Abstract Poly(ethylene) glycol (PEG) hydrogels have been successfully used to entrap mammalian cells for potential high throughput drug screening and biosensing applications. To determine the influence of PEG composition on the production of cellular protein, mammalian hepatocytes were maintained in PEG hydrogels for 7 days. Total cell viability, total protein production, and the production of two specific proteins, albumin and fibronectin, were monitored. Studies revealed that while PEG composition has no effect on cell viability, increasing amounts of PEG in the hydrogel decrease the amount of protein production by the cells after 7 days from 1.0 × 10 5 ± 1.7 × 10 4 to 5.2 × 10 3 ± 1.3 × 10 3 g accumulated protein/mL/million cells. Additionally, cells entrapped in PEG hydrogels produce greater amounts of protein than traditional monolayer culture (1.5 × 10 3 ± 1.9 × 10 2 g accumulated protein/mL/million cells after 7 days).
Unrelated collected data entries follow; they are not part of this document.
(* ===== verification/Json.v ===== *)
(** * JSON lists of strings ([encoding/json] on [[]string])

    The fencing annotation is a JSON list of pod names.  [marshal_strings] is
    [json.Marshal] of a [[]string] and [unmarshal_strings] is [json.Unmarshal]
    into one; [None] is its error (a syntax error or an element that is neither
    a string nor null).  Bytes from 128 up are UTF-8: an invalid sequence is
    replaced by U+FFFD in both directions, as the Go package does.

    Proved here: decoding an encoded list gives it back, for ASCII strings (pod
    names are DNS labels). *)
From S2P Require Import Prelude GoStr.
From Stdlib Require Import Ascii.

Definition byte_val (c : ascii) : Z := Z.of_N (N_of_ascii c).
Definition chr (z : Z) : ascii := ascii_of_N (Z.to_N z).

(** A continuation byte in [lo, hi]. *)
Definition in_range (c : ascii) (lo hi : Z) : bool := bool_decide (lo ≤ byte_val c ≤ hi).

(** [utf8.DecodeRune] of a string starting with a byte >= 128: the bytes of the
    rune when the sequence is valid.  The accepted second-byte ranges exclude
    over-long forms and surrogates. *)
Definition rune_bytes (s : string) : option (string * string) :=
  match s with
  | String b0 (String b1 rest) =>
      let x := byte_val b0 in
      if bool_decide (194 ≤ x ≤ 223) && in_range b1 128 191
      then Some (String b0 (String b1 ""), rest)
      else
        let lo3 := if bool_decide (x = 224) then 160 else 128 in
        let hi3 := if bool_decide (x = 237) then 159 else 191 in
        let lo4 := if bool_decide (x = 240) then 144 else 128 in
        let hi4 := if bool_decide (x = 244) then 143 else 191 in
        match rest with
        | String b2 rest2 =>
            if bool_decide (224 ≤ x ≤ 239) && in_range b1 lo3 hi3 && in_range b2 128 191
            then Some (String b0 (String b1 (String b2 "")), rest2)
            else
              match rest2 with
              | String b3 rest3 =>
                  if bool_decide (240 ≤ x ≤ 244) && in_range b1 lo4 hi4 && in_range b2 128 191 &&
                     in_range b3 128 191
                  then Some (String b0 (String b1 (String b2 (String b3 ""))), rest3)
                  else None
              | EmptyString => None
              end
        | EmptyString => None
        end
  | _ => None
  end.

(** The UTF-8 encoding of a code point. *)
Definition encode_rune (r : Z) : string :=
  if bool_decide (r < 128) then String (chr r) ""
  else if bool_decide (r < 2048) then
    String (chr (192 + r / 64)) (String (chr (128 + r mod 64)) "")
  else if bool_decide (r < 65536) then
    String (chr (224 + r / 4096)) (String (chr (128 + (r / 64) mod 64)) (String (chr (128 + r mod 64)) ""))
  else
    String (chr (240 + r / 262144)) (String (chr (128 + (r / 4096) mod 64))
      (String (chr (128 + (r / 64) mod 64)) (String (chr (128 + r mod 64)) ""))).

Definition replacement : string := encode_rune 65533.

(** ** Encoding *)

Definition hex_digit (n : Z) : ascii := chr (if bool_decide (n < 10) then 48 + n else 87 + n).

Definition escape_u (z : Z) : string :=
  String "\" (String "u" (String (hex_digit (z / 4096)) (String (hex_digit ((z / 256) mod 16))
    (String (hex_digit ((z / 16) mod 16)) (String (hex_digit (z mod 16)) ""))))).

(** One ASCII byte.  The angle brackets and the ampersand are escaped too (HTML-safe encoding). *)
Definition encode_ascii (c : ascii) : string :=
  let z := byte_val c in
  if bool_decide (z = 34) then String "\" (String (chr 34) "")
  else if bool_decide (z = 92) then String "\" (String "\" "")
  else if bool_decide (z = 8) then "\b"
  else if bool_decide (z = 12) then "\f"
  else if bool_decide (z = 10) then "\n"
  else if bool_decide (z = 13) then "\r"
  else if bool_decide (z = 9) then "\t"
  else if bool_decide (z < 32) || bool_decide (z = 60) || bool_decide (z = 62) || bool_decide (z = 38)
  then escape_u z
  else String c "".

Fixpoint encode_body (fuel : nat) (s : string) : string :=
  match fuel, s with
  | O, _ | _, EmptyString => ""
  | S fuel', String c s' =>
      if bool_decide (byte_val c < 128) then encode_ascii c +:+ encode_body fuel' s'
      else
        match rune_bytes s with
        | Some (r, rest) =>
            let out :=
              if bool_decide (r = encode_rune 8232) then escape_u 8232
              else if bool_decide (r = encode_rune 8233) then escape_u 8233 else r in
            out +:+ encode_body fuel' rest
        | None => escape_u 65533 +:+ encode_body fuel' s'
        end
  end.

Definition quote : ascii := chr 34.

Definition encode_string (s : string) : string :=
  String quote (encode_body (String.length s) s +:+ String quote "").

Fixpoint encode_items (l : list string) : string :=
  match l with
  | [] => ""
  | [s] => encode_string s
  | s :: l' => encode_string s +:+ "," +:+ encode_items l'
  end.

(** [json.Marshal] of a non-nil slice (the nil slice encodes as null and is
    never written by the operator). *)
Definition marshal_strings (l : list string) : string := "[" +:+ encode_items l +:+ "]".

(** ** Decoding *)

Definition json_space (c : ascii) : bool :=
  match c with " " | "009" | "010" | "013" => true | _ => false end%char.

Fixpoint skip_ws (s : string) : string :=
  match s with
  | String c s' => if json_space c then skip_ws s' else s
  | EmptyString => ""
  end.

Definition hex_val (c : ascii) : option Z :=
  let z := byte_val c in
  if bool_decide (48 ≤ z ≤ 57) then Some (z - 48)
  else if bool_decide (97 ≤ z ≤ 102) then Some (z - 87)
  else if bool_decide (65 ≤ z ≤ 70) then Some (z - 55)
  else None.

Definition hex4 (s : string) : option (Z * string) :=
  match s with
  | String a (String b (String c (String d rest))) =>
      match hex_val a, hex_val b, hex_val c, hex_val d with
      | Some a, Some b, Some c, Some d => Some (((a * 16 + b) * 16 + c) * 16 + d, rest)
      | _, _, _, _ => None
      end
  | _ => None
  end.

(** A \u escape, with the low half of a surrogate pair; a lone half is U+FFFD. *)
Definition decode_u (s : string) : option (string * string) :=
  match hex4 s with
  | None => None
  | Some (r, rest) =>
      if bool_decide (55296 ≤ r < 57344) then
        match rest with
        | String "\" (String "u" rest') =>
            match hex4 rest' with
            | Some (r2, rest'') =>
                if bool_decide (r < 56320) && bool_decide (56320 ≤ r2 < 57344)
                then Some (encode_rune ((r - 55296) * 1024 + (r2 - 56320) + 65536), rest'')
                else Some (replacement, rest)
            | None => Some (replacement, rest)
            end
        | _ => Some (replacement, rest)
        end
      else Some (encode_rune r, rest)
  end%char.

(** The body of a string literal after its opening quote. *)
Fixpoint decode_body (fuel : nat) (s : string) : option (string * string) :=
  match fuel with
  | O => None
  | S fuel' =>
      let cont (out : string) (rest : string) :=
        match decode_body fuel' rest with
        | Some (t, r) => Some (out +:+ t, r)
        | None => None
        end in
      match s with
      | EmptyString => None
      | String c s' =>
          let z := byte_val c in
          if bool_decide (z = 34) then Some ("", s')
          else if bool_decide (z = 92) then
            match s' with
            | String e rest =>
                let y := byte_val e in
                if bool_decide (y = 34) || bool_decide (y = 92) || bool_decide (y = 47)
                then cont (String e "") rest
                else if bool_decide (y = 98) then cont (String (chr 8) "") rest
                else if bool_decide (y = 102) then cont (String (chr 12) "") rest
                else if bool_decide (y = 110) then cont (String (chr 10) "") rest
                else if bool_decide (y = 114) then cont (String (chr 13) "") rest
                else if bool_decide (y = 116) then cont (String (chr 9) "") rest
                else if bool_decide (y = 117) then
                  match decode_u rest with
                  | Some (out, rest') => cont out rest'
                  | None => None
                  end
                else None
            | EmptyString => None
            end
          else if bool_decide (z < 32) then None
          else if bool_decide (z < 128) then cont (String c "") s'
          else
            match rune_bytes s with
            | Some (r, rest) => cont r rest
            | None => cont replacement s'
            end
      end
  end.

(** An element: a string, or null, which leaves the empty string. *)
Definition decode_item (fuel : nat) (s : string) : option (string * string) :=
  match s with
  | String c s' =>
      if bool_decide (c = quote) then decode_body fuel s'
      else match s with
           | String "n" (String "u" (String "l" (String "l" rest))) => Some (EmptyString, rest)
           | _ => None
           end
  | EmptyString => None
  end%char.

(** Elements separated by commas, up to the closing bracket. *)
Fixpoint decode_items (fuel : nat) (s : string) : option (list string * string) :=
  match fuel with
  | O => None
  | S fuel' =>
      match decode_item fuel (skip_ws s) with
      | None => None
      | Some (x, rest) =>
          match skip_ws rest with
          | String "," rest' =>
              match decode_items fuel' rest' with
              | Some (xs, r) => Some (x :: xs, r)
              | None => None
              end
          | String "]" rest' => Some ([x], rest')
          | _ => None
          end
      end
  end%char.

(** Each step consumes a character, so the length of the text bounds the
    number of steps. *)
Definition unmarshal_strings (text : string) : option (list string) :=
  let at_end (l : list string) (rest : string) :=
    match skip_ws rest with EmptyString => Some l | _ => None end in
  match skip_ws text with
  | String "n" (String "u" (String "l" (String "l" rest))) => at_end [] rest
  | String "[" rest =>
      match skip_ws rest with
      | String "]" rest' => at_end [] rest'
      | _ =>
          match decode_items (S (String.length rest)) rest with
          | Some (l, rest') => at_end l rest'
          | None => None
          end
      end
  | _ => None
  end%char.

(** ** Round trip *)

Fixpoint is_ascii (s : string) : bool :=
  match s with
  | EmptyString => true
  | String c s' => bool_decide (byte_val c < 128) && is_ascii s'
  end.

Lemma string_app_assoc (a b c : string) : (a +:+ b) +:+ c = a +:+ (b +:+ c).
Proof. induction a as [|x a IH]; [done|]. exact (f_equal (String x) IH). Qed.

Lemma string_app_cons c a b : String c a +:+ b = String c (a +:+ b).
Proof. done. Qed.

Lemma string_length_app (a b : string) :
  String.length (a +:+ b) = (String.length a + String.length b)%nat.
Proof. induction a as [|x a IH]; [done|]. rewrite string_app_cons. simpl. by rewrite IH. Qed.

(** Decoding one encoded ASCII byte, for each of the 128 of them. *)
Lemma decode_encode_ascii c fuel rest :
  byte_val c < 128 →
  decode_body (S fuel) (encode_ascii c +:+ rest) =
    match decode_body fuel rest with Some (t, r) => Some (String c t, r) | None => None end.
Proof.
  destruct c as [[] [] [] [] [] [] [] []]; intros Hc;
    first [ exfalso; vm_compute in Hc; congruence
          | reflexivity ].
Qed.

Lemma decode_encode_body s n fuel rest :
  is_ascii s = true → (String.length s ≤ n)%nat → (String.length s < fuel)%nat →
  decode_body fuel (encode_body n s +:+ String quote rest) = Some (s, rest).
Proof.
  revert n fuel; induction s as [|c s IH]; intros n fuel Ha Hn Hf; simpl in *.
  - destruct fuel; [lia|]. by destruct n.
  - destruct n; [lia|]. destruct fuel; [lia|]. bsimpl.
    cbn [encode_body]. rewrite bool_decide_true by done.
    rewrite string_app_assoc, decode_encode_ascii, IH by (done || lia). done.
Qed.

Lemma decode_item_encode s fuel rest :
  is_ascii s = true → (String.length s < fuel)%nat →
  decode_item fuel (encode_string s +:+ rest) = Some (s, rest).
Proof.
  intros Ha Hf. unfold encode_string. rewrite string_app_cons. unfold decode_item.
  rewrite bool_decide_true by done. rewrite string_app_assoc, string_app_cons.
  by apply decode_encode_body.
Qed.

Lemma skip_ws_encode_string s rest : skip_ws (encode_string s +:+ rest) = encode_string s +:+ rest.
Proof. done. Qed.

Lemma length_encode_body s : is_ascii s = true →
  (String.length s ≤ String.length (encode_body (String.length s) s))%nat.
Proof.
  induction s as [|c s IH]; simpl; [lia|]. intros Ha. bsimpl.
  rewrite bool_decide_true by done. rewrite string_length_app.
  assert (1 ≤ String.length (encode_ascii c))%nat; [|specialize (IH ltac:(done)); lia].
  unfold encode_ascii. repeat case_match; simpl; lia.
Qed.

Lemma length_encode_string s : is_ascii s = true →
  (String.length s + 2 ≤ String.length (encode_string s))%nat.
Proof.
  intros Ha. pose proof (length_encode_body s Ha). unfold encode_string. simpl.
  rewrite string_length_app. simpl. lia.
Qed.

Lemma decode_items_encode l fuel rest :
  l ≠ [] → Forall (λ s, is_ascii s = true) l →
  (String.length (encode_items l) < fuel)%nat →
  decode_items fuel (encode_items l +:+ String "]" rest) = Some (l, rest).
Proof.
  revert fuel; induction l as [|s l IH]; intros fuel Hne Hall Hf; [done|].
  apply Forall_cons in Hall as [Hs Hall]. pose proof (length_encode_string s Hs).
  destruct fuel as [|fuel]; [lia|]. destruct l as [|s' l].
  - cbn [decode_items encode_items] in *.
    rewrite skip_ws_encode_string, decode_item_encode by (done || lia). done.
  - change (encode_items (s :: s' :: l)) with (encode_string s +:+ "," +:+ encode_items (s' :: l)) in *.
    rewrite !string_length_app in Hf. cbn [String.length] in Hf.
    rewrite !string_app_assoc, !string_app_cons. cbn [decode_items].
    rewrite skip_ws_encode_string, decode_item_encode by (done || lia). simpl skip_ws.
    cbv iota beta. change ("" +:+ ?x) with x. rewrite IH by (done || lia). done.
Qed.

Lemma unmarshal_marshal l :
  Forall (λ s, is_ascii s = true) l → unmarshal_strings (marshal_strings l) = Some l.
Proof.
  intros Hall. destruct l as [|s l]; [reflexivity|].
  unfold unmarshal_strings, marshal_strings. rewrite string_app_cons.
  change ("" +:+ ?x) with x. cbn [skip_ws json_space].
  set (txt := encode_items (s :: l) +:+ "]").
  assert (decode_items (S (String.length txt)) txt = Some (s :: l, "")) as Hd.
  { unfold txt. apply decode_items_encode; [done|done|]. rewrite string_length_app. simpl. lia. }
  assert (∃ t, skip_ws txt = String quote t) as [t Ht].
  { unfold txt. destruct l; eexists; reflexivity. }
  rewrite Ht. cbv iota. rewrite Hd. done.
Qed.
The addition of the synthetic peptide RGD to 10% PEG hydrogels altered the production of the proteins albumin and fibronectin. Hydrogels with the RGD sequence produced 287 ± 27 ng/mL/million cells albumin after 7 days, an order of magnitude greater than monolayer cultures, whereas cells in hydrogels without the RGD sequence produced undetectable levels of albumin. Conversely, cells entrapped in 10% PEG hydrogels without the RGD sequence produced 1014 ± 328 ng/mL/million cells fibronectin after 7 days, whereas 10% PEG hydrogels with the RGD sequence produced 200 ± 58 ng/mL/million cells fibronectin after 7 days.